#[local] Set Default Proof Using "Type*".

Section Facts.
Context {S : Type}.
Notation st_t := (RunState (S := S)).
Notation M := (M (S := S)).

(** ** Preorders kept by a computation *)

Definition keeps (R : st_t -> st_t -> Prop) {A} (m : M A) : Prop := forall st, R st (m st).1.

Section Keeps.
Context (R : st_t -> st_t -> Prop) `{!PreOrder R}.

Lemma keeps_ret {A} (a : A) : keeps R (ret a).
Proof. intros st. simpl. reflexivity. Qed.
Lemma keeps_throw {A} e : keeps R (throw (A := A) e).
Proof. intros st. simpl. reflexivity. Qed.
Lemma keeps_lift {A} (r : result exn A) : keeps R (lift r).
Proof. intros st. simpl. reflexivity. Qed.
Lemma keeps_get : keeps R get.
Proof. intros st. simpl. reflexivity. Qed.

Lemma keeps_bind {A B} (m : M A) (f : A -> M B) :
  keeps R m -> (forall a, keeps R (f a)) -> keeps R (bind m f).
Proof.
  intros Hm Hf st. unfold bind. specialize (Hm st).
  destruct (m st) as [st' [a|e]]; simpl in *; [|done].
  transitivity st'; [done|]. apply Hf.
Qed.

Lemma keeps_forM {A} (l : list A) (f : A -> M unit) :
  (forall a, a ∈ l -> keeps R (f a)) -> keeps R (forM l f).
Proof.
  induction l as [|x l IH]; intros Hf; simpl; [apply keeps_ret|].
  apply keeps_bind; [apply Hf; by left|]. intros _. apply IH. intros; apply Hf. by right.
Qed.

Lemma keeps_catch {A} (m : M A) h :
  keeps R m -> (forall e, keeps R (h e)) -> keeps R (catch m h).
Proof.
  intros Hm Hh st. unfold catch. specialize (Hm st).
  destruct (m st) as [st' [a|e]]; simpl in *; [done|].
  transitivity st'; [done|]. apply Hh.
Qed.

Lemma keeps_finally {A} (m : M A) f : keeps R m -> keeps R f -> keeps R (finally m f).
Proof.
  intros Hm Hf st. unfold finally. specialize (Hm st).
  destruct (m st) as [st' r]; simpl in *. specialize (Hf st').
  destruct (f st') as [st'' [u|e]]; simpl in *; by transitivity st'.
Qed.
End Keeps.

(** ** Weakest preconditions *)

Definition wp {A} (m : M A) (Q : result exn A -> st_t -> Prop) (st : st_t) : Prop :=
  Q (m st).2 (m st).1.

Lemma wp_bind {A B} (m : M A) (f : A -> M B) Q st :
  wp m (fun r st' => match r with Ok a => wp (f a) Q st' | Err e => Q (Err e) st' end) st ->
  wp (bind m f) Q st.
Proof. unfold wp, bind. by destruct (m st) as [st' [a|e]]. Qed.

Lemma wp_mono {A} (m : M A) (P Q : result exn A -> st_t -> Prop) st :
  wp m P st -> (forall r st', P r st' -> Q r st') -> wp m Q st.
Proof. unfold wp. auto. Qed.

Lemma wp_catch {A} (m : M A) h Q st :
  wp m (fun r st' => match r with Ok a => Q (Ok a) st' | Err e => wp (h e) Q st' end) st ->
  wp (catch m h) Q st.
Proof. unfold wp, catch. by destruct (m st) as [st' [a|e]]. Qed.

Lemma wp_finally {A} (m : M A) f Q st :
  wp m (fun r st' => wp f (fun r' st'' => Q (match r' with Ok _ => r | Err e => Err e end) st'') st')
     st ->
  wp (finally m f) Q st.
Proof. unfold wp, finally. destruct (m st) as [st' r]. simpl. by destruct (f st') as [st'' [u|e]]. Qed.

Lemma wp_keeps (R : st_t -> st_t -> Prop) {A} (m : M A) Q st :
  keeps R m -> (forall r st', R st st' -> Q r st') -> wp m Q st.
Proof. intros Hm HQ. apply HQ, Hm. Qed.

(** ** The store frame: what only touches the store and the counters *)

Definition store_only (st st' : st_t) : Prop :=
  rs_int st' = rs_int st /\ rs_lock st' = rs_lock st /\ rs_now st' = rs_now st /\
  rs_events st' = rs_events st.
Lemma linear_prefix a b : linear (a ++ b) -> linear a.
Proof.
  intros Hl i x y Hx Hy. apply (Hl i); by apply lookup_app_l_Some.
Qed.

(** The latest checkpoint of a chain is its last one. *)
Lemma latest_of_snoc ts x :
  latest_of (ts ++ [x]) = match latest_of ts with
                          | None => Some x
                          | Some l => if decide (ct_step l < ct_step x) then Some x else Some l
                          end.
Proof. unfold latest_of. rewrite foldl_app. simpl. by destruct (foldl _ _ _). Qed.

Lemma linear_latest ts : linear (map ct_checkpoint ts) -> latest_of ts = last ts.
Proof.
  induction ts as [|x ts IH] using rev_ind; intros Hl; [done|].
  rewrite latest_of_snoc, last_snoc. rewrite map_app in Hl.
  rewrite IH by by eapply linear_prefix.
  destruct (last ts) as [l|] eqn:Hlast; [|done].
  rewrite last_lookup in Hlast. rewrite decide_True; [done|].
  apply (Hl (pred (length ts)) (ct_checkpoint l) (ct_checkpoint x)).
  - apply lookup_app_l_Some. by rewrite list_lookup_map, Hlast.
  - apply lookup_lt_Some in Hlast. replace (S (pred (length ts))) with (length ts) by lia.
    rewrite lookup_app_r by (rewrite length_map; lia). by rewrite length_map, Nat.sub_diag.
Qed.

Lemma NoDup_map_inj {A B} (f : A -> B) l x y :
  NoDup (map f l) -> x ∈ l -> y ∈ l -> f x = f y -> x = y.
Proof.
  intros Hnd [i Hi]%list_elem_of_lookup [j Hj]%list_elem_of_lookup Hf.
  assert (i = j) as ->; [|by simplify_eq].
  apply (NoDup_lookup _ i j (f x) Hnd).
  - by rewrite list_lookup_map, Hi.
  - by rewrite list_lookup_map, Hj, Hf.
Qed.

Lemma last_Some_elem_of {A} (l : list A) x : last l = Some x -> x ∈ l.
Proof. rewrite last_lookup. apply list_elem_of_lookup_2. Qed.

(** ** The run's invariant *)

Section Timeline.
Context {S : Type} `{CheckpointStoreSpec S}.
Context (newId : string -> nat -> string) (world : nat -> S -> S) (args : RunArgs).
Implicit Types (st : RunState (S := S)) (s : S).

Notation t := (ra_threadId args).
Notation n := (ra_ns args).

(** The thread's checkpoints, in the order they were put. *)
Definition cps s : list Checkpoint := map ct_checkpoint (view s t n).

(** Other writers append to the thread as any engine instance does: the
    chain stays a chain, and identifiers are not reused. *)
Record world_ok : Prop := {
  wo_wf : forall k s, store_wf s -> store_wf (world k s);
  wo_append : forall k s, store_wf s -> exists l, cps (world k s) = (cps s ++ l)%list /\
    (linear (cps s) -> linear (cps s ++ l)) /\ Forall (fun cp => forall j, cp_id cp <> newId "cp" j) l;
}.

(** No other writer touches the thread. *)
Definition alone : Prop := forall k s, store_wf s -> cps (world k s) = cps s.

Context (t_ok : name_ok t) (n_ok : name_ok n).
Context (newId_inj : forall i j, newId "cp" i = newId "cp" j -> i = j).
Context (w_ok : world_ok).

Definition ids_fresh (k : nat) s : Prop := forall j, k <= j -> newId "cp" j ∉ map cp_id (cps s).

Definition winv st : Prop :=
  store_wf (rs_store st) /\ linear (cps (rs_store st)) /\ ids_fresh (rs_ids st) (rs_store st).

(** The parent pointer names a checkpoint older than the current step; a run
    without parent owns an empty thread. *)
Definition parent_ok st : Prop :=
  match ri_parent (rs_int st) with
  | Some p => exists cp, cp ∈ cps (rs_store st) /\ cp_id cp = p /\
      cp_stepNumber cp < ri_stepNumber (rs_int st)
  | None => alone /\ cps (rs_store st) = []
  end.

Definition inv st : Prop := winv st /\ parent_ok st.

(** What every part of a run guarantees, even when it throws. *)
Definition extended st st' : Prop :=
  winv st' /\ cps (rs_store st) `prefix_of` cps (rs_store st').

Lemma extended_trans st1 st2 st3 : extended st1 st2 -> extended st2 st3 -> extended st1 st3.
Proof. intros [_ H1] [? H2]. split; [done|]. by etrans. Qed.

Lemma cps_nodup s : store_wf s -> NoDup (map cp_id (cps s)).
Proof. intros Hwf. unfold cps. rewrite map_map. by apply view_nodup. Qed.

Lemma winv_same st st' : winv st -> same_store st st' -> winv st'.
Proof.
  intros (Hwf & Hl & Hf) [Hs Hi]. unfold winv. rewrite Hs. split_and!; [done|done|].
  intros j Hj. apply Hf. lia.
Qed.

Lemma extended_same st st' : winv st -> same_store st st' -> extended st st'.
Proof. intros Hw Hs. split; [by eapply winv_same|]. by rewrite (proj1 Hs). Qed.

Lemma inv_same st st' :
  inv st -> same_store st st' -> rs_int st' = rs_int st -> inv st'.
Proof.
  intros [Hw Hp] Hs Hi. split; [by eapply winv_same|].
  unfold parent_ok in *. by rewrite Hi, (proj1 Hs).
Qed.

(** Appending to the chain. *)
Lemma parent_ok_prefix st st' :
  rs_int st' = rs_int st -> parent_ok st ->
  cps (rs_store st) `prefix_of` cps (rs_store st') ->
  (ri_parent (rs_int st) = None -> cps (rs_store st') = []) -> parent_ok st'.
Proof.
  unfold parent_ok. intros -> Hp [l ->] Hnone. destruct (ri_parent _) as [p|].
  - destruct Hp as (cp & Hin & ?). exists cp. split; [apply elem_of_app; by left|done].
  - split; [apply Hp|]. by apply Hnone.
Qed.

Definition await_state st : RunState := (await_store world st).1.

Lemma await_extended st : winv st -> extended st (await_state st).
Proof.
  intros (Hwf & Hl & Hf). unfold await_state. simpl.
  destruct (wo_append w_ok (rs_tick st) (rs_store st) Hwf) as (l & Hl' & Hlin & Hids).
  split; [|simpl; rewrite Hl'; by exists l]. split_and!; simpl.
  - by apply (wo_wf w_ok).
  - rewrite Hl'. by apply Hlin.
  - intros j Hj. simpl. rewrite Hl', map_app, not_elem_of_app. split; [by apply Hf|].
    intros (cp & Heq & Hin)%list_elem_of_fmap. rewrite Forall_forall in Hids.
    by apply (Hids cp Hin j).
Qed.

Lemma await_inv st : inv st -> inv (await_state st).
Proof.
  intros [Hw Hp]. destruct (await_extended st Hw) as [Hw' Hpre]. split; [done|].
  apply (parent_ok_prefix st); try done. intros Hnone.
  unfold parent_ok in Hp. rewrite Hnone in Hp. destruct Hp as [Hal He].
  unfold await_state. simpl. rewrite Hal; [done|apply Hw].
Qed.

Lemma putWrites_cps id ws task s :
  store_wf s -> cps (putWrites t n id ws task s) = cps s.
Proof.
  intros Hwf. by apply putWrites_checkpoints.
Qed.

(** Writes never change the chain. *)
Lemma putWrites_extended id ws task st :
  winv st -> extended st (set_store (putWrites t n id ws task) st).1.
Proof.
  intros (Hwf & Hl & Hf). unfold extended, winv, ids_fresh. simpl.
  rewrite putWrites_cps by done. split; [|done]. split_and!; try done.
  by destruct (putWrites_spec (rs_store st) t n id ws task Hwf t_ok n_ok) as (? & _).
Qed.

(** The identifier drawn for a checkpoint stays unused until its put. *)
Definition id_free (id : string) st : Prop := id ∉ map cp_id (cps (rs_store st)).

Lemma await_free j st : winv st -> id_free (newId "cp" j) st -> id_free (newId "cp" j) (await_state st).
Proof.
  intros (Hwf & _ & _) Hfree. unfold id_free, await_state. simpl.
  destruct (wo_append w_ok (rs_tick st) (rs_store st) Hwf) as (l & -> & _ & Hids).
  rewrite map_app, not_elem_of_app. split; [done|].
  intros (cp & Heq & Hin)%list_elem_of_fmap. rewrite Forall_forall in Hids. by apply (Hids cp Hin j).
Qed.

(** A guarded put extends the chain by one checkpoint. *)
Lemma put_extends st cp md s' j :
  inv st -> cp_id cp = newId "cp" j -> j < rs_ids st -> id_free (cp_id cp) st ->
  cp_parentId cp = ri_parent (rs_int st) -> cp_stepNumber cp = ri_stepNumber (rs_int st) ->
  put t n cp md (Some <$> ri_parent (rs_int st)) (rs_store st) = Ok s' ->
  store_wf s' /\ cps s' = (cps (rs_store st) ++ [cp])%list /\ linear (cps s') /\
  ids_fresh (rs_ids st) s'.
Proof.
  intros [(Hwf & Hl & Hf) Hp] Hid Hj Hfree Hpar Hstep Hput.
  pose proof (put_spec (rs_store st) t n cp md (Some <$> ri_parent (rs_int st)) Hwf t_ok n_ok) as Hspec.
  rewrite Hput in Hspec. destruct Hspec as (Hcas & Hwf' & Hview & _).
  assert (cps s' = (cps (rs_store st) ++ [cp])%list) as Hcps.
  { unfold cps. rewrite Hview. unfold v_put. rewrite decide_False; [by rewrite map_app|].
    unfold id_free, cps in Hfree. rewrite map_map in Hfree. exact Hfree. }
  split_and!; [done|done| |].
  - rewrite Hcps. apply linear_snoc; [done|]. intros x Hx. rewrite Hpar, Hstep.
    unfold parent_ok in Hp. destruct (ri_parent (rs_int st)) as [p|]; [|by rewrite (proj2 Hp) in Hx].
    simpl in Hcas. rewrite linear_latest in Hcas by done.
    assert (cp_id x = p) as <-.
    { unfold cps in Hx. change (map ct_checkpoint) with (fmap (M := list) ct_checkpoint) in Hx.
      rewrite fmap_last in Hx. destruct (last (view (rs_store st) t n)); [|done].
      simpl in *. simplify_eq/=. done. }
    split; [done|]. destruct Hp as (cp' & Hin & Hid' & Hlt).
    assert (cp' = x) as ->; [|done].
    apply last_Some_elem_of in Hx.
    apply (NoDup_map_inj cp_id (cps (rs_store st))); try done. by apply cps_nodup.
  - intros k Hk. rewrite Hcps, map_app, not_elem_of_app. split; [by apply Hf|].
    cbn [map]. rewrite list_elem_of_singleton, Hid. intros ?%newId_inj. lia.
Qed.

____________

■ **What the task asks**
Extract the lines above, from the first one through the one containing "Lemma keeps_get : keeps R get.", and return only those, unchanged.

■ **Your response**
#[local] Set Default Proof Using "Type*".

Section Facts.
Context {S : Type}.
Notation st_t := (RunState (S := S)).
Notation M := (M (S := S)).

(** ** Preorders kept by a computation *)

Definition keeps (R : st_t -> st_t -> Prop) {A} (m : M A) : Prop := forall st, R st (m st).1.

Section Keeps.
Context (R : st_t -> st_t -> Prop) `{!PreOrder R}.

Lemma keeps_ret {A} (a : A) : keeps R (ret a).
Proof. intros st. simpl. reflexivity. Qed.
Lemma keeps_throw {A} e : keeps R (throw (A := A) e).
Proof. intros st. simpl. reflexivity. Qed.
Lemma keeps_lift {A} (r : result exn A) : keeps R (lift r).
Proof. intros st. simpl. reflexivity. Qed.
Lemma keeps_get : keeps R get.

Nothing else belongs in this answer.